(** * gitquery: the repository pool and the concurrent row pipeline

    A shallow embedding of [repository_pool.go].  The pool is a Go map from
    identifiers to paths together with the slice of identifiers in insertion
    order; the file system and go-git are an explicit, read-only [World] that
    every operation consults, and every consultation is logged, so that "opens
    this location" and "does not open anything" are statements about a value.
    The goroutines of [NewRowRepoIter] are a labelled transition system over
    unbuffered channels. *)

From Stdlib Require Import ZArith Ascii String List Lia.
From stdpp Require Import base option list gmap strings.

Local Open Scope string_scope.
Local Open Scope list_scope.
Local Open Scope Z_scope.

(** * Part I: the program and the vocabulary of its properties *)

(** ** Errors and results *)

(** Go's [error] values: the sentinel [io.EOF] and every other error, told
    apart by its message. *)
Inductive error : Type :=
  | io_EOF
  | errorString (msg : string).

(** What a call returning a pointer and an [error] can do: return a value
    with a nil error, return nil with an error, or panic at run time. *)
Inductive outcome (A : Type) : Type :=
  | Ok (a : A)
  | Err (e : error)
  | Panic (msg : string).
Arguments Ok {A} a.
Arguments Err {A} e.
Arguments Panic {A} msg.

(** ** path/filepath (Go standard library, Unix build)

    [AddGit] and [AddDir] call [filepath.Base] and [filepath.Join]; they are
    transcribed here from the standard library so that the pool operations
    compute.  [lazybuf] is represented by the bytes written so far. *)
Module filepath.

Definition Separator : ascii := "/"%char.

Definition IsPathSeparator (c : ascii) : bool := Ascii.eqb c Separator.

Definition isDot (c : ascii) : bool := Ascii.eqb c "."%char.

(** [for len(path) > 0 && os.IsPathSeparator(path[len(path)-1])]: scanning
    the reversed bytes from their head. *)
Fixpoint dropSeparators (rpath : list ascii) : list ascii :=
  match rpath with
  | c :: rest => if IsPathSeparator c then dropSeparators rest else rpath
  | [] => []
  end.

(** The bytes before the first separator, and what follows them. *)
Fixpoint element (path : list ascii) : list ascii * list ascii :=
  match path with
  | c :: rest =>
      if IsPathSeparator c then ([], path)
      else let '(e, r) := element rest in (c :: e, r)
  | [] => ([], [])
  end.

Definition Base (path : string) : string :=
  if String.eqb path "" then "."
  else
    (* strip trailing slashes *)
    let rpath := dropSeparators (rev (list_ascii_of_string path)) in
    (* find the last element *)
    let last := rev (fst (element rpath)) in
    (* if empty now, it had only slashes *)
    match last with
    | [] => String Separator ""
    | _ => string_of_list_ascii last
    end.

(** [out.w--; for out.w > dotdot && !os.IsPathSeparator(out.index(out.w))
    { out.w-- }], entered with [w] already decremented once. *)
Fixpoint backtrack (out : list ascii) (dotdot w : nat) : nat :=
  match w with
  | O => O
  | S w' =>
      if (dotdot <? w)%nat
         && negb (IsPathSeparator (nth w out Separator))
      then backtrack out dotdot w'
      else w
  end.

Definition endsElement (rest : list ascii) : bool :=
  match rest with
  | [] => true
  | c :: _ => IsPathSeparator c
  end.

□ □ □

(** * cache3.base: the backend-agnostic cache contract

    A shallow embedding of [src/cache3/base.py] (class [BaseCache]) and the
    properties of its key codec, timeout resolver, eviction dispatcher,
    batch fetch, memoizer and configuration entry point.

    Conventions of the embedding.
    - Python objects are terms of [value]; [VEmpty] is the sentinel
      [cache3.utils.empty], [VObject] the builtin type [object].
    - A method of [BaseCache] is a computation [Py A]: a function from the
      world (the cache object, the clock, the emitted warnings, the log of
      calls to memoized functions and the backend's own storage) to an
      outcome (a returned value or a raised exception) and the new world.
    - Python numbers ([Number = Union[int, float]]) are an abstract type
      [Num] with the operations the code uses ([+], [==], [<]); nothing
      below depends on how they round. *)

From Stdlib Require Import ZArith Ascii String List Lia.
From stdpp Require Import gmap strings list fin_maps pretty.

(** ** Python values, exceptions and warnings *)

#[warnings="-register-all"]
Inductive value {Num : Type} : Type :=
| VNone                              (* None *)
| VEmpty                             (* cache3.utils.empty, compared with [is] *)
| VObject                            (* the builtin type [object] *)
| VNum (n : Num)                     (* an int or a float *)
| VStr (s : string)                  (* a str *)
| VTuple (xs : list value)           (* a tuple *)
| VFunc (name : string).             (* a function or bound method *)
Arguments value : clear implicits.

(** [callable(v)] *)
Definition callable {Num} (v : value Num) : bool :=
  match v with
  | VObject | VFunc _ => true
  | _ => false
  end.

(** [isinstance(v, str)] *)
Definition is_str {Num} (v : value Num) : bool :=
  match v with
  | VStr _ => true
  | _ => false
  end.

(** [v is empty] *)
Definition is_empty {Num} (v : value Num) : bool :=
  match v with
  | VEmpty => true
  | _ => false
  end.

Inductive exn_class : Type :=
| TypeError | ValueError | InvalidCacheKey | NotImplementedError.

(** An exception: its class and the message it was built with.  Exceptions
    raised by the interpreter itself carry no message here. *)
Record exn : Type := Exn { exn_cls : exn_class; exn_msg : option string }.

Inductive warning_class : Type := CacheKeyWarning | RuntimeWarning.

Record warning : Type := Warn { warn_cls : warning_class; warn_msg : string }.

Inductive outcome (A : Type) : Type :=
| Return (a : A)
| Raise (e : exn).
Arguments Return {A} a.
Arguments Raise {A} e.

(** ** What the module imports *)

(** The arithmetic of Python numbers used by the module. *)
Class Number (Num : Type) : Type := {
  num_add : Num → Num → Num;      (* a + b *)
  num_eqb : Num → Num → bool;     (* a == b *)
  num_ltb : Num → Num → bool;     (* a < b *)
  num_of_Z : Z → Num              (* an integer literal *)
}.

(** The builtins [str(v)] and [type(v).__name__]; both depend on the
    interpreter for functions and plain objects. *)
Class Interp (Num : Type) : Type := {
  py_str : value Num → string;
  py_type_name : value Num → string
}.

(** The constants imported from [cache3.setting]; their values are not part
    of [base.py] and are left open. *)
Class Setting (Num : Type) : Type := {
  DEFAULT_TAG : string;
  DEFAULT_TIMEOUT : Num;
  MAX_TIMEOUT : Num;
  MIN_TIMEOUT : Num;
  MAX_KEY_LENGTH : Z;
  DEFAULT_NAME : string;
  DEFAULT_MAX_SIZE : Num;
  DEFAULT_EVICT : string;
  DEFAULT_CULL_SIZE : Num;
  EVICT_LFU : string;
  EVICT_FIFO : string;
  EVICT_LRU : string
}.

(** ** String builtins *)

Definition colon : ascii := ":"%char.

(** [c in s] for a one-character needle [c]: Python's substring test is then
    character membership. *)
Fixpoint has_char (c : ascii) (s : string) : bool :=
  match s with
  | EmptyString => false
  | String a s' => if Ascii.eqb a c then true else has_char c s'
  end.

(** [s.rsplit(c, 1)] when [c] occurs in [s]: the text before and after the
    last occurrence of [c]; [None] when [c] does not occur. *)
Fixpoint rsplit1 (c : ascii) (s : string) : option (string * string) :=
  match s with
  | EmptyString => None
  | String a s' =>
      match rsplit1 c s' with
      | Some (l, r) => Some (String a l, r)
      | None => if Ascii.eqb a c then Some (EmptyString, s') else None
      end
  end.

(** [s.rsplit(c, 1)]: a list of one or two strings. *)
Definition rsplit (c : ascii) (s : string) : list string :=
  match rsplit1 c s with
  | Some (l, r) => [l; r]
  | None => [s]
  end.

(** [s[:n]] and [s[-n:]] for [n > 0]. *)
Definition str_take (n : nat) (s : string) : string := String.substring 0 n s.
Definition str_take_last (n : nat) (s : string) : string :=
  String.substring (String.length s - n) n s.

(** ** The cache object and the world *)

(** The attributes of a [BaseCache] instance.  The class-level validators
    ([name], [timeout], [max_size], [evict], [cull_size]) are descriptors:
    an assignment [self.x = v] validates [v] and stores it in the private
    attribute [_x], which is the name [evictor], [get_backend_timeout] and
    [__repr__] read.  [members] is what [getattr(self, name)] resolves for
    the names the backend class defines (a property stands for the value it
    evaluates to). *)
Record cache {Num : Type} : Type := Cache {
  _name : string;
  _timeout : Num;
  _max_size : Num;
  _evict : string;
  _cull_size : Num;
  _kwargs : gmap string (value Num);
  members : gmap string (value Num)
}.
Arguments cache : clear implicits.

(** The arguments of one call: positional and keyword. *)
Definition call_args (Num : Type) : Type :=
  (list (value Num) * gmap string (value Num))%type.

□ □ □

Your objective:
Some lines in the data above hold the string "shallow". Find and copy each of them.

Your response:
    A shallow embedding of [repository_pool.go].  The pool is a Go map from
    A shallow embedding of [src/cache3/base.py] (class [BaseCache]) and the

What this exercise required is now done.